| EXERCISE GOAL |
Of the lines in the data below, write out exactly those from the one holding "split; [exact Hloop|]." through the one holding "Forall (λ d, is_Some", both included.

| INPUT FOR THIS TASK |
(** What a committed dispensing has done, read off the callback. *)
Lemma callback_inr now pid body db res db' :
  Dispense.callback now pid body db = inr (res, db') →
  ∃ rx items db2,
    prescriptions db !! pid = Some rx ∧
    Prescription.isDeleted rx = false ∧
    Prescription.status rx = pending ∧
    mapM (include_product db) (itemsOf db pid) = Some items ∧
    Forall (λ d, ¬ unknown_item db pid d ∧ ¬ insufficient_stock db pid d)
           (Dispense.dispensedItems body) ∧
    let all := Nat.eqb (length (Dispense.dispensedItems body)) (length items) in
    let receipt :=
      {| DrugDispensal.dispensalNo := Dispense.generateDispensalNo now;
         DrugDispensal.prescriptionId := pid;
         DrugDispensal.prescriptionNo := Prescription.prescriptionNo rx;
         DrugDispensal.studentId := Prescription.studentId rx;
         DrugDispensal.dispensedBy := Dispense.dispensedBy body;
         DrugDispensal.dispensedItems := Dispense.dispensedItems body;
         DrugDispensal.totalAmount := Dispense.totalAmount body;
         DrugDispensal.notes := Dispense.notes body |} in
    forEach (Dispense.dispensedItems body)
            (Dispense.applyLine now (Dispense.dispensedBy body))
            (set_drugDispensals (drugDispensals db ++ [receipt]) db)
      = inr ((), db2) ∧
    products db' = products db2 ∧
    prescriptionItems db' = prescriptionItems db2 ∧
    prescriptions db' =
      <[pid := Dispense.markPrescription now body all rx]> (prescriptions db) ∧
    drugDispensals db' = (drugDispensals db ++ [receipt])%list ∧
    (if Dispense.positive (Dispense.amountPaid body)
     then ∃ payment, balanceTransactions db' = (balanceTransactions db ++ [payment])%list ∧
                     BalanceTransaction.amount payment = Dispense.amountPaid body ∧
                     BalanceTransaction.prescriptionId payment = pid
     else balanceTransactions db' = balanceTransactions db) ∧
    Dispense.dispensal res = receipt ∧
    Dispense.prescription res = rx ∧
    Dispense.status res = (if all then dispensed else partially_dispensed).
Proof.
  unfold Dispense.callback, Dispense.findUnique. tx_unfold.
  destruct (prescriptions db !! pid) as [rx|] eqn:Hrx; [|discriminate].
  destruct (Prescription.isDeleted rx) eqn:Hdel; [discriminate|].
  destruct (mapM (include_product db) (itemsOf db pid)) as [items|] eqn:Hitems;
    [|discriminate].
  destruct (bool_decide (Prescription.status rx = pending)) eqn:Hst;
    simpl; [|discriminate].
  apply bool_decide_eq_true in Hst.
  destruct (verify_cases db pid items Hitems (Dispense.dispensedItems body) db)
    as [(Hv & Hall)|((e & He) & _)]; [|rewrite He; discriminate].
  rewrite Hv. unfold drugDispensal_create.
  match goal with
  | |- context [forEach ?ds ?f ?d] => destruct (forEach ds f d) as [e|[[] db2]] eqn:Hloop
  end; [discriminate|].
  destruct (apply_all_inr _ _ _ _ _ _ Hloop) as [(Hf1 & Hf2 & Hf3 & _ & _) _].
  simpl in Hf1, Hf2, Hf3.
  unfold prescription_update. rewrite Hf1, Hrx.
  unfold balanceTransaction_create.
  intros H. exists rx, items, db2.
  do 5 (split; [first [assumption|reflexivity]|]).
  split; [exact Hloop|].
  destruct (Dispense.positive (Dispense.amountPaid body));
    injection H as <- <-; simpl; rewrite ?Hf1, ?Hf2, ?Hf3;
    repeat split; eauto.
Qed.

(** When every check passes and every request line names an existing
    product row, the transaction commits. *)
Lemma callback_total now pid body db rx :
  prescriptions db !! pid = Some rx →
  Prescription.isDeleted rx = false →
  Prescription.status rx = pending →
  is_Some (mapM (include_product db) (itemsOf db pid)) →
  Forall (λ d, ¬ unknown_item db pid d ∧ ¬ insufficient_stock db pid d)
         (Dispense.dispensedItems body) →
  Forall (λ d, is_Some (products db !! DispensedItem.productId d))
         (Dispense.dispensedItems body) →
  ∃ res db', Dispense.callback now pid body db = inr (res, db').
Proof.
  intros Hrx Hdel Hst [items Hitems] Hok Hprod.
  unfold Dispense.callback, Dispense.findUnique. tx_unfold.
  rewrite Hrx, Hdel, Hitems.
  rewrite (bool_decide_eq_true_2 _ Hst). simpl.
  rewrite (verify_all_ok db pid items Hitems _ db Hok).
  unfold drugDispensal_create.
  match goal with
  | |- context [forEach ?ds ?f ?d] =>
      destruct (apply_all_total now (Dispense.dispensedBy body) ds d) as [db2 Hloop]
  end.
  { rewrite Forall_forall in Hok, Hprod. apply Forall_forall. intros d Hd.
    split; [|apply Hprod, Hd]. simpl.
    destruct (Hok d Hd) as [Hu _]. unfold unknown_item in Hu.
    destruct (prescriptionItems db !! DispensedItem.itemId d); [eauto|].
    exfalso. apply Hu. exact I. }
  rewrite Hloop.
  destruct (apply_all_inr _ _ _ _ _ _ Hloop) as [(Hf1 & _) _]. simpl in Hf1.
  unfold prescription_update. rewrite Hf1, Hrx.
  unfold balanceTransaction_create.
  destruct (Dispense.positive (Dispense.amountPaid body)); eauto.
Qed.

(** A failed precondition makes the callback throw. *)
Lemma callback_precondition now pid body db :
  precondition_fails db pid body →
  ∃ e, Dispense.callback now pid body db = inl e.
Proof.
  intros Hpre.
  destruct (Dispense.callback now pid body db) as [e|[res db']] eqn:Hcb; [eauto|].
  exfalso.
  apply callback_inr in Hcb
    as (rx & items & db2 & Hrx & Hdel & Hst & _ & Hok & _).
  destruct Hpre as [Hl|[Hp|[Hu|Hs]]].
  - unfold not_live in Hl. rewrite Hrx in Hl. congruence.
  - unfold not_pending in Hp. rewrite Hrx in Hp. congruence.
  - apply Exists_exists in Hu as (d & Hd & Hu).
    rewrite Forall_forall in Hok. destruct (Hok d Hd) as [Hnu _]. contradiction.
  - apply Exists_exists in Hs as (d & Hd & Hs).
    rewrite Forall_forall in Hok. destruct (Hok d Hd) as [_ Hns]. contradiction.
Qed.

| RESULT OF THIS TASK |
  split; [exact Hloop|].
  destruct (Dispense.positive (Dispense.amountPaid body));
    injection H as <- <-; simpl; rewrite ?Hf1, ?Hf2, ?Hf3;
    repeat split; eauto.
Qed.

(** When every check passes and every request line names an existing
    product row, the transaction commits. *)
Lemma callback_total now pid body db rx :
  prescriptions db !! pid = Some rx →
  Prescription.isDeleted rx = false →
  Prescription.status rx = pending →
  is_Some (mapM (include_product db) (itemsOf db pid)) →
  Forall (λ d, ¬ unknown_item db pid d ∧ ¬ insufficient_stock db pid d)
         (Dispense.dispensedItems body) →
  Forall (λ d, is_Some (products db !! DispensedItem.productId d))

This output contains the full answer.